Pero está claro que no es así. Y los acontecimientos del día a día nos indican claramente hasta qué punto seguimos dominados por los mitos, los dioses de los nuevos Olimpos que se levantan contra la razón, los ídolos (de barro, oro, madera.., o de huesos, carne y pellejo) que se van poniendo en pié para el desaforado consumo de las masas… Y continúan las ofrendas disparatadas ante esos ídolos modernos. Del mismo modo que una familia pobre -en tantos lugares del mundo, y no sólo en tiempos remotos sino también en la actualidad- es capaz de privarse de la escasa comida con la que puede subsistir, o del billete que constituye su magro patrimonio dinerario, para ponerla a los pies, o prenderlo en el manto, de una imagen “sagrada”, se hacen también ofrendas escandalosas de miles de millones -a pesar de todas las crisis y todas las dificultades económicas que dicen estamos atravesando- para conseguir, por ejemplo, los favores divinos del último ídolo del fútbol (el cual, naturalmente, se larga a Miami y demás paraísos de su agrado para vivir como ese dios que le hacen creer que es la panda de descerebrados capaces de aplaudir y sostener estas situaciones).
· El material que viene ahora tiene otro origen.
(** * SalesPulse: the [aggregate] routine of [src/App.tsx]

    A shallow embedding of the data-cleaning and rollup function of the
    dashboard, over IEEE 754 binary64 numbers (Rocq's primitive floats, the
    arithmetic of JavaScript's Number), and the properties of its outputs. *)

From Stdlib Require Import ZArith List String Ascii Floats Uint63 Lia Bool.
From stdpp Require Import base option list sorting gmap strings.

Local Open Scope string_scope.
Local Open Scope list_scope.
Local Open Scope Z_scope.

(** ** JavaScript numbers *)

Module Num.

Abbreviation num := PrimFloat.float.

Definition zero : num := 0%float.
Definition one : num := 1%float.
Definition hundred : num := 100%float.
Definition NaN : num := PrimFloat.nan.
Definition Infinity : num := PrimFloat.infinity.

Definition add : num -> num -> num := PrimFloat.add.
Definition sub : num -> num -> num := PrimFloat.sub.
Definition mul : num -> num -> num := PrimFloat.mul.
Definition div : num -> num -> num := PrimFloat.div.

  (** [x === y] on numbers: IEEE equality, false on NaN, true on [0] and [-0]. *)
Definition eqb : num -> num -> bool := PrimFloat.eqb.
Definition ltb : num -> num -> bool := PrimFloat.ltb.
Definition leb : num -> num -> bool := PrimFloat.leb.

  (** [Number.isNaN] (and the global [isNaN] after [Number(...)]). *)
Definition isNaN (x : num) : bool := negb (PrimFloat.eqb x x).

Definition isFinite (x : num) : bool :=
    match Prim2SF x with
    | S754_zero _ | S754_finite _ _ _ => true
    | _ => false
    end.

  (** ToBoolean on a number: [0], [-0] and [NaN] are falsy. *)
Definition truthy (x : num) : bool := negb (eqb x zero) && negb (isNaN x).

  (** [x || d] on numbers. *)
Definition or_else (x d : num) : num := if truthy x then x else d.

  (** An integer as a Number; exact for the integers below 2^53 in
      magnitude, which is all this development converts. *)
Definition of_Z (z : Z) : num :=
    match z with
    | Z0 => zero
    | Zpos _ => PrimFloat.of_uint63 (Uint63.of_Z z)
    | Zneg p => PrimFloat.opp (PrimFloat.of_uint63 (Uint63.of_Z (Zpos p)))
    end.

Definition of_nat (n : nat) : num := of_Z (Z.of_nat n).

  (** The integer part of a finite number, rounding toward zero
      (ToIntegerOrInfinity); [None] on NaN and the infinities. *)
Definition trunc (x : num) : option Z :=
    match Prim2SF x with
    | S754_zero _ => Some 0
    | S754_finite s m e =>
        let a := match e with
                 | Zneg k => Z.shiftr (Zpos m) (Zpos k)
                 | _ => Z.shiftl (Zpos m) e
                 end in
        Some (if s then - a else a)
    | _ => None
    end.

  (** Left-to-right sum from [0]: [xs.reduce((s, v) => s + v, 0)]. *)
Definition sum (xs : list num) : num := fold_left add xs zero.

End Num.

Abbreviation num := Num.num.

(** ** Values of a parsed record

    The CSV parser runs with dynamic typing: a cell is [null] (empty), a
    boolean, a number, a [Date] object (ISO date-times) or a string; a
    missing column reads as [undefined].  A [Date] object carries its
    identity, which is what a [Map] compares, and its time value: an
    integral number of milliseconds, or NaN ([None]) for an invalid date. *)

Inductive value :=
| VUndefined
| VNull
| VBool (b : bool)
| VNum (x : num)
| VStr (s : string)
| VDate (oid : nat) (t : option Z).

(** A record: property name to value; an absent property reads [undefined]. *)
Abbreviation record := (gmap string value).

Definition prop (r : record) (k : string) : value := default VUndefined (r !! k).

(** [a ?? b] *)
Definition nullish (a b : value) : value :=
  match a with
  | VUndefined | VNull => b
  | _ => a
  end.
Infix "??" := nullish (at level 62, left associativity).

(** [a == null] *)
Definition is_nullish (a : value) : bool :=
  match a with
  | VUndefined | VNull => true
  | _ => false
  end.

(** [a === ""] *)
Definition is_empty_string (a : value) : bool :=
  match a with
  | VStr s => String.eqb s ""
  | _ => false
  end.

(** SameValueZero, the key equality of [Map]. *)
Definition SameValueZero (a b : value) : bool :=
  match a, b with
  | VUndefined, VUndefined | VNull, VNull => true
  | VBool x, VBool y => Bool.eqb x y
  | VNum x, VNum y => Num.eqb x y || (Num.isNaN x && Num.isNaN y)
  | VStr s, VStr t => String.eqb s t
  | VDate i _, VDate j _ => Nat.eqb i j
  | _, _ => false
  end.

(** ** The host

    What the JavaScript engine supplies and the program does not define:
    the numeric reading of a string (StringToNumber), [Date.parse] (a time
    value or NaN), and the offset of local time from UTC in milliseconds at
    a given UTC time (LocalTZA). *)

Class Host := {
  StringToNumber : string -> num;
  Date_parse : string -> num;
  LocalTZA : Z -> Z
}.

(** ** Dates (ECMAScript time values) *)

Module Time.

Definition msPerDay : Z := 86400000.
Definition maxTime : num := 8.64e15%float.

  (** TimeClip: a finite number of magnitude at most 8.64e15, truncated. *)
Definition TimeClip (x : num) : option Z :=
    if Num.ltb maxTime (PrimFloat.abs x) then None else Num.trunc x.

Definition Day (t : Z) : Z := t / msPerDay.

Definition DaysInYear (y : Z) : Z :=
    if negb (y mod 4 =? 0) then 365
    else if negb (y mod 100 =? 0) then 366
    else if negb (y mod 400 =? 0) then 365
    else 366.

Definition DayFromYear (y : Z) : Z :=
    365 * (y - 1970) + (y - 1969) / 4 - (y - 1901) / 100 + (y - 1601) / 400.

  (** The largest year [y'], at most [y], that starts on or before day [d]. *)
Fixpoint year_down (fuel : nat) (y d : Z) : Z :=
    match fuel with
    | O => y
    | S fuel' => if DayFromYear y <=? d then y else year_down fuel' (y - 1) d
    end.

  (** YearFromTime: the largest [y] with [TimeFromYear y <= t].  A year has
      365 or 366 days, which bounds the year of day [d] from above; the
      search below that bound is short for every time value. *)
Definition YearFromTime (t : Z) : Z :=
    let d := Day t in
    year_down 1024 (1970 + Z.max (d / 365) (d / 366)) d.

Definition InLeapYear (t : Z) : Z :=
    if DaysInYear (YearFromTime t) =? 366 then 1 else 0.

Definition DayWithinYear (t : Z) : Z := Day t - DayFromYear (YearFromTime t).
A costa de la moderna idolatría, de la superstición interesadamente renovada, medran por los platós de las cadenas televisivas diversos especímenes del papel couché -exhibicionistas, vociferantes y patéticos en diverso grado- que no tienen desde luego problemas para comer, sandunguear por playas, fiestas y “saraos” o pagar las hipotecas de sus mansiones, gracias a la adoración estúpida y bobalicona (o a los inexplicables votos otorgados en ciertas elecciones) de aquéllos que -¡mire usted por dónde!- sí que tienen bastantes problemas para resolver esas “minucias” del día a día. Aunque todo se sobrelleva mejor y duele menos, qué duda cabe, con ese colorín y ese “glamour” que tan generosamente nos sirve el “famoseo” (¡ele!).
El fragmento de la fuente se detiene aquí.